All of this culminated in the successful launching of the Liberia College of Physicians and Surgeons on September 30, 2013, by former Vice President of Liberia, Joseph Nyuma Boakai.
In 2017 Dr. Wilhelmina Dahn, who later became Health Minister of Liberia, and four of her colleagues were Certificated
into the Fellowship Program of the LCPS, during its second Annual General Meeting.
The LCPS Department of Surgery is headed by Prof. Dr. Samuel Varney Sherman, a son of Grand Cape Mount County. Varney took his first degree from Cuttington College and Divinity School (now Cuttington University) in 1958. It was an outstanding class that produced four medical doctors, several outstanding theologians, including the Rev. George D. Brown, who later was elected bishop of the Episcopal Diocese of Liberia.

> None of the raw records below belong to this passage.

Lemma forEach_append_stops (entries : list (string * value)) (key : string) (v : value) :
  In (key, v) entries -> v = VNull \/ v = VUndefined ->
  forall u, exists e, forEach_append entries u = Throw e.
Proof.
  intros Hin Hv. induction entries as [| [key' v'] rest IH]; [contradiction |].
  intros u. cbn. destruct Hin as [Heq | Hin].
  - inversion Heq. subst. destruct Hv as [-> | ->]; cbn; eauto.
  - destruct (toString v') as [s | e]; cbn; [apply (IH Hin) | eauto].
Qed.

(** X14. [listReservations] wants an object with values it can call
    [toString] on. With [null] or [undefined] for [params], or for the value
    of any one entry, it rejects before anything is requested. *)
Theorem listReservations_rejects_absent_values
    (env : option string) (parse : string -> completion parsed_url)
    (fmt : value -> completion value) (net : network)
    (params : value) (signal : option nat) :
  params = VNull \/ params = VUndefined
  \/ (exists entries key v,
         Object_entries params = Return entries
         /\ In (key, v) entries /\ (v = VNull \/ v = VUndefined)) ->
  exists e, listReservations env parse fmt net params signal = ([], Rejected e).
Proof.
  intros Hparams. unfold listReservations. rewrite async_bind_lift.
  destruct (URL_new parse (API_BASE_URL env ++ "/reservations")) as [u0 | e0]; [| eauto].
  rewrite async_bind_lift.
  destruct Hparams as [-> | [-> | (entries & key & v & Hentries & Hin & Hv)]];
    [cbn; eauto | cbn; eauto |].
  rewrite Hentries, async_bind_lift.
  destruct (forEach_append_stops entries key v Hin Hv u0) as (e & ->).
  eauto.
Qed.

Lemma listReservations_rejects_absent_values_witness :
  exists e,
    listReservations None sample_parse sample_format (answering reservations_found)
      (VObj [("date", VStr "2023-01-01"); ("mobile_number", VUndefined)]) None
    = ([], Rejected e).
Proof.
  apply (listReservations_rejects_absent_values None sample_parse sample_format
           (answering reservations_found)).
  right. right.
  exists [("date", VStr "2023-01-01"); ("mobile_number", VUndefined)],
    "mobile_number", VUndefined.
  split; [reflexivity | split; [right; left; reflexivity | right; reflexivity]].
Defined.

The other 1958 Cuttington Classmate was Trinity Cathedral Canon Burgess Carr, who later was appointed General Secretary of the All Africa Conference of Churches (AACC), the leading pan-African church body. The other medical doctors the Cuttington Class of 1958 produced were Dr. Kate Bryant, Liberia’s first pediatrician; Dr. Rubell Brewer, Liberia’s first pathologist, and Dr. Joseph Diggs, Liberia’s first professional radiologist. Varney Freeman matriculated, along with classmate Dr. Kate Bryant and classmate Rubell Brewer, to the University of Bologna in Italy, where they were qualified in Medicine. Varney went on to qualify in Surgery in England, and returned to Liberia to work with the LAMCO Hospital in Buchanan, Grand Bassa County. During his sojourn at the LAMCO Hospital in Buchanan, he performed the first Solo Surviving Brain Surgery in Liberia. During the Liberian civil crisis, Dr. Freeman worked as a surgeon in several hospitals in the United Kingdom.
Another rising surgeon in Liberia, product of the LCPS, is Dr. Lawuobah Gbozee, MD, MLCS, who was voted on October 28, 2018 with the distinction as the best performing resident in the Faculty of Surgery.